Stored data:
┄┄┄┄┄┄┄┄┄┄
(** * aitomate: the reply interpreter, the dispatch loop, the RPC bridge and
    the capability workers, embedded from [cli_agent.py], [mcp_client.py] and
    [mcp_server.py].

    Python values are an inductive type, exceptions are values of an error
    type, and everything the program does to the outside (the chat service,
    the terminal, the worker sessions, the operating system) is explicit: the
    answers of the outside are data the functions take, and what the program
    did is a trace they return. *)

From Stdlib Require Import Ascii String List ZArith NArith Bool Arith Lia.
Import ListNotations.

Set Warnings "-register-all".

(* ================================================================== *)
(** * Python: text, values, exceptions *)
(* ================================================================== *)

Module Py.

(** A [str] is held as the list of its UTF-8 bytes: a character of ASCII is
    one byte, any other character two to four bytes, the first of them from
    [0xC2] on and the others from [0x80] to [0xBF]. *)
Definition text := list ascii.

Definition T (s : string) : text := list_ascii_of_string s.

Definition dquote : ascii := "034"%char.
Definition backslash : ascii := "092"%char.

(** A text written with an apostrophe where it has a double quote. *)
Definition quote_marks (s : string) : text :=
  map (fun c => if Ascii.eqb c "'" then dquote else c) (T s).

Fixpoint text_eqb (a b : text) : bool :=
  match a, b with
  | [], [] => true
  | x :: a', y :: b' => Ascii.eqb x y && text_eqb a' b'
  | _, _ => false
  end.

(** [s.startswith(p)], and what is left of [s] after [p]. *)
Fixpoint strip_prefix (p s : text) : option text :=
  match p, s with
  | [], _ => Some s
  | x :: p', y :: s' => if Ascii.eqb x y then strip_prefix p' s' else None
  | _ :: _, [] => None
  end.

(** ** White space

    [str.isspace()], which is what [str.strip()] and [str.split()] go by:
    the code points [U+0009] to [U+000D], [U+001C] to [U+0020], [U+0085],
    [U+00A0], [U+1680], [U+2000] to [U+200A], [U+2028], [U+2029], [U+202F],
    [U+205F] and [U+3000]. *)
Definition is_space_code (cp : N) : bool :=
  (((0x09 <=? cp) && (cp <=? 0x0D)) || ((0x1C <=? cp) && (cp <=? 0x20))
   || (cp =? 0x85) || (cp =? 0xA0) || (cp =? 0x1680)
   || ((0x2000 <=? cp) && (cp <=? 0x200A))
   || (cp =? 0x2028) || (cp =? 0x2029) || (cp =? 0x202F) || (cp =? 0x205F)
   || (cp =? 0x3000))%N.

(** A white-space character of one byte. *)
Definition is_space (c : ascii) : bool :=
  let n := nat_of_ascii c in
  ((9 <=? n) && (n <=? 13)) || ((28 <=? n) && (n <=? 32)).

Definition continues (c : ascii) : bool :=
  ((0x80 <=? N_of_ascii c) && (N_of_ascii c <=? 0xBF))%N.

(** A white-space character of two bytes, and of three. *)
Definition wide_space2 (a b : ascii) : bool :=
  ((0xC2 <=? N_of_ascii a) && (N_of_ascii a <=? 0xDF))%N && continues b
  && is_space_code ((N_of_ascii a - 0xC0) * 64 + (N_of_ascii b - 0x80))%N.

Definition wide_space3 (a b c : ascii) : bool :=
  let cp := ((N_of_ascii a - 0xE0) * 4096 + (N_of_ascii b - 0x80) * 64
             + (N_of_ascii c - 0x80))%N in
  ((0xE0 <=? N_of_ascii a) && (N_of_ascii a <=? 0xEF))%N && continues b && continues c
  && (0x800 <=? cp)%N && is_space_code cp.

Section Spaces.
(** Where a white-space character stands, read forwards or backwards. *)
Variable one : ascii -> bool.
Variable two : ascii -> ascii -> bool.
Variable three : ascii -> ascii -> ascii -> bool.

(** The text without the white-space characters it starts with. *)
Fixpoint drop_spaces (s : text) : text :=
  match s with
  | [] => []
  | a :: r =>
    if one a then drop_spaces r
    else
      match r with
      | [] => s
      | b :: r1 =>
        if two a b then drop_spaces r1
        else
          match r1 with
          | [] => s
          | c :: r2 => if three a b c then drop_spaces r2 else s
          end
      end
  end.

End Spaces.

(** [s.lstrip()] *)
Definition lstrip (s : text) : text := drop_spaces is_space wide_space2 wide_space3 s.

(** [s.rstrip()]: the same from the end, where the bytes of a character
    come last byte first. *)
Definition rstrip (s : text) : text :=
  rev (drop_spaces is_space (fun b a => wide_space2 a b) (fun c b a => wide_space3 a b c)
         (rev s)).

(** [s.strip()] *)
Definition strip (s : text) : text := rstrip (lstrip s).

(** [s.lower()] as the program uses it, to compare the result with [y],
    [yes], [n], [no], [exit] and [quit]: the letters of ASCII are lowered.
    (Outside ASCII only [U+212A], the Kelvin sign, lowers to a letter of
    ASCII, and that letter is in none of these words; every other character
    lowers to characters outside ASCII, so a text that holds one is equal to
    none of the words before and after.) *)
Definition lower_char (c : ascii) : ascii :=
  let n := nat_of_ascii c in
  if (65 <=? n) && (n <=? 90) then ascii_of_nat (n + 32) else c.

Definition lower (s : text) : text := map lower_char s.

(** The truth value of a [str]. *)
Definition nonempty_text (s : text) : bool :=
  match s with [] => false | _ :: _ => true end.

(** [sep.join(parts)] *)
Fixpoint join (sep : text) (parts : list text) : text :=
  match parts with
  | [] => []
  | [p] => p
  | p :: rest => p ++ sep ++ join sep rest
  end.

(** Decimal digits of an [int], as [str(n)] writes them. *)
Fixpoint digits_of_pos (fuel : nat) (n : N) (acc : text) : text :=
  match fuel with
  | O => acc
  | S f =>
    let c := ascii_of_N (48 + N.modulo n 10) in
    if N.ltb n 10 then c :: acc else digits_of_pos f (N.div n 10) (c :: acc)
  end.

Definition str_of_N (n : N) : text := digits_of_pos (S (N.to_nat (N.log2 n))) n [].

Definition str_of_Z (z : Z) : text :=
  match z with
  | Z0 => T "0"
  | Zpos p => str_of_N (Npos p)
  | Zneg p => "-"%char :: str_of_N (Npos p)
  end.

(** ** Exceptions *)

Inductive ExcClass : Type :=
| JSONDecodeError
| ValueError
| TypeError
| AttributeError
| RuntimeError
| EOFError
| OverflowError
| IndexError
| OSError
| FileNotFoundError
| ConnectionRefusedError
| SocketTimeout
| TimeoutExpired
| OtherException (name : text)
| KeyboardInterrupt
| SystemExit
| OtherBaseException (name : text).

(** [isinstance(exc, Exception)]: everything but the classes that derive
    from [BaseException] directly. *)
Definition is_Exception (c : ExcClass) : bool :=
  match c with
  | KeyboardInterrupt | SystemExit | OtherBaseException _ => false
  | _ => true
  end.

(** An exception: its class and [str(exc)]. *)
Record PyExc : Type := mkExc { exc_class : ExcClass; exc_str : text }.

Inductive Outcome (A : Type) : Type :=
| Returns (a : A)
| Raises (e : PyExc).
Arguments Returns {A} a.
Arguments Raises {A} e.

(** ** Values *)

Section Values.
Variable pyfloat : Type.

(** [dict] keys are always [str] in this program; a [dict] keeps the order in
    which its keys were first inserted.  [PObject] is any other object (a
    pydantic URL, [bytes], ...): it has the name of its class and a [repr],
    and is not JSON serialisable. *)
Inductive PyVal : Type :=
| PNone
| PBool (b : bool)
| PInt (z : Z)
| PFloat (f : pyfloat)
| PStr (s : text)
| PList (l : list PyVal)
| PTuple (l : list PyVal)
| PDict (d : list (text * PyVal))
| PObject (class_name repr : text).

Definition Dict := list (text * PyVal).

(** [d.get(k)] *)
Fixpoint dict_get (d : Dict) (k : text) : option PyVal :=
  match d with
  | [] => None
  | (k', v) :: d' => if text_eqb k' k then Some v else dict_get d' k
  end.

(** [k in d] *)
Definition dict_has (d : Dict) (k : text) : bool :=
  match dict_get d k with Some _ => true | None => false end.

(** [d[k] = v]: an existing key keeps its place. *)
Fixpoint dict_set (d : Dict) (k : text) (v : PyVal) : Dict :=
  match d with
  | [] => [(k, v)]
  | (k', v') :: d' =>
    if text_eqb k' k then (k', v) :: d' else (k', v') :: dict_set d' k v
  end.

(** [dict(pairs)] *)
Definition dict_of_pairs (pairs : list (text * PyVal)) : Dict :=
  fold_left (fun d kv => dict_set d (fst kv) (snd kv)) pairs [].

End Values.

Arguments PNone {pyfloat}.
Arguments PBool {pyfloat} b.
Arguments PInt {pyfloat} z.
Arguments PFloat {pyfloat} f.
Arguments PStr {pyfloat} s.
Arguments PList {pyfloat} l.
Arguments PTuple {pyfloat} l.
Arguments PDict {pyfloat} d.
Arguments PObject {pyfloat} class_name repr.
Arguments dict_get {pyfloat} d k.
Arguments dict_has {pyfloat} d k.
Arguments dict_set {pyfloat} d k v.
Arguments dict_of_pairs {pyfloat} pairs.
Arguments Dict : clear implicits.

(** ** The built-ins the development leaves open

    Floating-point numbers and the conversions whose exact output no
    statement below depends on are an interface: every theorem holds for any
    implementation of it. *)
Class Runtime (pyfloat : Type) : Type := {
  (** [float(s)] on a JSON number literal, [NaN], [Infinity], [-Infinity] *)
  float_of_literal : text -> pyfloat;
  (** [float(s)]; [None] is [ValueError] *)
  float_of_str : text -> option pyfloat;
  (** [bool(f)] *)
  float_truthy : pyfloat -> bool;
  (** [f <= 0] *)
  float_le_zero : pyfloat -> bool;
  (** [int(f)], which raises on infinities and NaN *)
  float_int : pyfloat -> Outcome Z;
  (** [repr(f)] *)
  float_repr : pyfloat -> text;
  (** what [json.dumps] writes for [f] *)
  float_json : pyfloat -> text;
  (** [round(f, n)] *)
  float_round : pyfloat -> Z -> pyfloat;
  (** [max(f, g)] *)
  float_max : pyfloat -> pyfloat -> pyfloat;
  (** [int(s)]; [None] is [ValueError] *)
  int_of_str : text -> option Z;
  (** [repr(s)] *)
  str_repr : text -> text;
  (** how many arrays and objects, one inside the other, [json.loads] can
      enter before [RecursionError]: what is left of the interpreter's
      recursion limit where the program calls it *)
  decoder_depth : nat
}.


Section Builtins.
Context {pyfloat : Type} {RT : Runtime pyfloat}.

(** [bool(v)] *)
Definition py_truthy (v : PyVal pyfloat) : bool :=
  match v with
  | PNone => false
  | PBool b => b
  | PInt z => negb (z =? 0)%Z
  | PFloat f => float_truthy f
  | PStr s => match s with [] => false | _ :: _ => true end
  | PList l => match l with [] => false | _ :: _ => true end
  | PTuple l => match l with [] => false | _ :: _ => true end
  | PDict d => match d with [] => false | _ :: _ => true end
  | PObject _ _ => true
  end.

(** [type(v).__name__] *)
Definition type_name (v : PyVal pyfloat) : text :=
  match v with
  | PNone => T "NoneType"
  | PBool _ => T "bool"
  | PInt _ => T "int"
  | PFloat _ => T "float"
  | PStr _ => T "str"
  | PList _ => T "list"
  | PTuple _ => T "tuple"
  | PDict _ => T "dict"
  | PObject class_name _ => class_name
  end.

(** [repr(v)] *)
Fixpoint py_repr (v : PyVal pyfloat) : text :=
  match v with
  | PNone => T "None"
  | PBool true => T "True"
  | PBool false => T "False"
  | PInt z => str_of_Z z
  | PFloat f => float_repr f
  | PStr s => str_repr s
  | PList l => T "[" ++ join (T ", ") (map py_repr l) ++ T "]"
  | PTuple l =>
    T "(" ++ join (T ", ") (map py_repr l)
      ++ (match l with [_] => T "," | _ => [] end) ++ T ")"
  | PDict d =>
    T "{" ++ join (T ", ") (map (fun kv => str_repr (fst kv) ++ T ": " ++ py_repr (snd kv)) d)
      ++ T "}"
  | PObject _ r => r
  end.
(** * gmail_unsuscribe_mcp: header parsing, subscription scan, confirmation

    A shallow embedding of [gmail_service.py]: the header parser
    ([_parse_unsubscribe_header], [_extract_sender_info],
    [_get_header_value]), the two paginated scans ([list_subscriptions],
    [search_emails]) and the keyword verdict of [unsubscribe_http].

    Conventions.
    - A Python [str] is a [string]; a character is an [ascii], read as a
      code point in U+0000..U+00FF.  [isspace] and [lower] are Python's,
      written out for that range.
    - A Python [int] is a [Z].
    - The [dict] of subscriptions is an association list in insertion
      order, which is the order [dict.values()] iterates in.
    - Calls to the mailbox API and to the HTTP client either return or
      raise; the scans record every request they issue in a log. *)

From Stdlib Require Import List String Ascii ZArith NArith Bool Lia.
From Stdlib Require Import Permutation Sorted.
Import ListNotations.

Local Open Scope string_scope.
Local Open Scope list_scope.
Local Open Scope Z_scope.

Set Implicit Arguments.

(** ** Python strings *)

Module PyStr.

Definition newline : ascii := "010"%char.

(** [str.isspace] on one character: TAB..CR, FS..US, SPACE, NEL, NBSP.
    The regex class [\s] of a [str] pattern is the same set. *)
Definition isspace (c : ascii) : bool :=
  let n := N_of_ascii c in
  ((9 <=? n) && (n <=? 13) || (28 <=? n) && (n <=? 32)
   || (n =? 133) || (n =? 160))%N.

(** [str.lower] on one character: A..Z and the Latin-1 capitals
    (U+00C0..U+00DE but for the multiplication sign U+00D7). *)
Definition lower_char (c : ascii) : ascii :=
  let n := N_of_ascii c in
  if ((65 <=? n) && (n <=? 90)
      || (192 <=? n) && (n <=? 222) && negb (n =? 215))%N
  then ascii_of_N (n + 32) else c.

Fixpoint lower (s : string) : string :=
  match s with
  | EmptyString => EmptyString
  | String c s' => String (lower_char c) (lower s')
  end.

(** [s.startswith(p)] *)
Fixpoint startswith (p s : string) : bool :=
  match p, s with
  | EmptyString, _ => true
  | String a p', String b s' => Ascii.eqb a b && startswith p' s'
  | String _ _, EmptyString => false
  end.

(** [kw in s] *)
Fixpoint contains (kw s : string) : bool :=
  startswith kw s ||
  match s with
  | EmptyString => false
  | String _ s' => contains kw s'
  end.

(** [s.lstrip(chars)] and [s.rstrip(chars)], the set of characters
    given by a predicate. *)
Fixpoint lstrip_by (p : ascii -> bool) (s : string) : string :=
  match s with
  | EmptyString => EmptyString
  | String c s' => if p c then lstrip_by p s' else s
  end.

Fixpoint rstrip_by (p : ascii -> bool) (s : string) : string :=
  match s with
  | EmptyString => EmptyString
  | String c s' =>
      match rstrip_by p s' with
      | EmptyString => if p c then EmptyString else String c EmptyString
      | r => String c r
      end
  end.

Definition strip_by (p : ascii -> bool) (s : string) : string :=
  rstrip_by p (lstrip_by p s).

(** [s.strip()] *)
Definition strip (s : string) : string := strip_by isspace s.

(** The double quote, U+0022. *)
Definition dquote : ascii := "034"%char.

(** [s.strip(chars)] with [chars] the one-character string made of
    the double quote. *)
Definition strip_quotes (s : string) : string :=
  strip_by (fun c => Ascii.eqb c dquote) s.

(** [bool(s)] of a string: non-empty. *)
Definition truthy (s : string) : bool :=
  match s with EmptyString => false | String _ _ => true end.
(** * JON: the scanner and the schema validator

    A shallow embedding of [include/jon/Lexer.h] (class [Lexer]),
    [include/jon/schema.h] (class [Schema], struct [ValidationResult]) and of
    the [Int] node constructor of the value header, followed by the
    properties established about them.

    C++ control flow that is not an ordinary return is explicit in the
    result type [outcome]: a thrown exception, control flowing off the end
    of a value-returning function, and a loop that never exits. *)

From Stdlib Require Import ZArith List String Ascii Bool Lia Floats.
From Stdlib Require Import Sorted Permutation.
Import ListNotations.

Local Open Scope string_scope.
Local Open Scope Z_scope.

(* ================================================================== *)
(** ** Outcomes of a C++ call *)

(** The exceptions the modelled code can raise. *)
Inductive exn : Type :=
| out_of_range                    (* std::out_of_range: string::at, map::at, stoull *)
| invalid_argument                (* std::invalid_argument: stoull *)
| logic_error (msg : string)      (* std::logic_error *)
| parse_error (msg : string)      (* jon parse_error, thrown by Lexer::error *)
| type_error (requested : string) (* jon typed retrieval on another variant *)
| not_found (key : string)        (* jon navigation to an absent key *)
| assertion_failed.               (* assert(...) *)

Inductive outcome (A : Type) : Type :=
| Returns (a : A)     (* the call returns a *)
| Throws (e : exn)    (* the call exits by an exception *)
| NoReturn            (* control reaches the closing brace of a non-void function *)
| Diverges.           (* the loop bound of the model was exhausted *)

Arguments Returns {A} a.
Arguments Throws {A} e.
Arguments NoReturn {A}.
Arguments Diverges {A}.

Definition obind {A B} (m : outcome A) (k : A -> outcome B) : outcome B :=
  match m with
  | Returns a => k a
  | Throws e => Throws e
  | NoReturn => NoReturn
  | Diverges => Diverges
  end.

Declare Scope outcome_scope.
Delimit Scope outcome_scope with outcome.
Notation "x <- m ;; k" := (obind m (fun x => k))
  (at level 61, m at next level, right associativity) : outcome_scope.

(** Unsigned 64-bit ([size_t]) and signed 64-bit ([int64_t]) wrap-around. *)
Definition u64 (z : Z) : Z := z mod 2 ^ 64.
Definition i64 (z : Z) : Z := (z + 2 ^ 63) mod 2 ^ 64 - 2 ^ 63.

(* ================================================================== *)
(** ** The value model *)

(** [jon::Type]. *)
Module Type_.
Inductive t : Set := Null | Bool | Int | Float | String | Object | Array.

Definition eqb (a b : t) : bool :=
  match a, b with
  | Null, Null | Bool, Bool | Int, Int | Float, Float
  | String, String | Object, Object | Array, Array => true
  | _, _ => false
  end.

End Type_.

#[local] Set Warnings "-register-all".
┄┄┄┄┄┄┄┄┄┄
» TRY IT: From the line containing "(* assert(...) *)" down to the final line of the data, write out every line exactly; both the first and last of these belong in your answer, and nothing else does.

» TASK SOLUTION:
| assertion_failed.               (* assert(...) *)

Inductive outcome (A : Type) : Type :=
| Returns (a : A)     (* the call returns a *)
| Throws (e : exn)    (* the call exits by an exception *)
| NoReturn            (* control reaches the closing brace of a non-void function *)
| Diverges.           (* the loop bound of the model was exhausted *)

Arguments Returns {A} a.
Arguments Throws {A} e.
Arguments NoReturn {A}.
Arguments Diverges {A}.

Definition obind {A B} (m : outcome A) (k : A -> outcome B) : outcome B :=
  match m with
  | Returns a => k a
  | Throws e => Throws e
  | NoReturn => NoReturn
  | Diverges => Diverges
  end.

Declare Scope outcome_scope.
Delimit Scope outcome_scope with outcome.
Notation "x <- m ;; k" := (obind m (fun x => k))
  (at level 61, m at next level, right associativity) : outcome_scope.

(** Unsigned 64-bit ([size_t]) and signed 64-bit ([int64_t]) wrap-around. *)
Definition u64 (z : Z) : Z := z mod 2 ^ 64.
Definition i64 (z : Z) : Z := (z + 2 ^ 63) mod 2 ^ 64 - 2 ^ 63.

(* ================================================================== *)
(** ** The value model *)

(** [jon::Type]. *)
Module Type_.
Inductive t : Set := Null | Bool | Int | Float | String | Object | Array.

Definition eqb (a b : t) : bool :=
  match a, b with
  | Null, Null | Bool, Bool | Int, Int | Float, Float
  | String, String | Object, Object | Array, Array => true
  | _, _ => false
  end.

End Type_.

#[local] Set Warnings "-register-all".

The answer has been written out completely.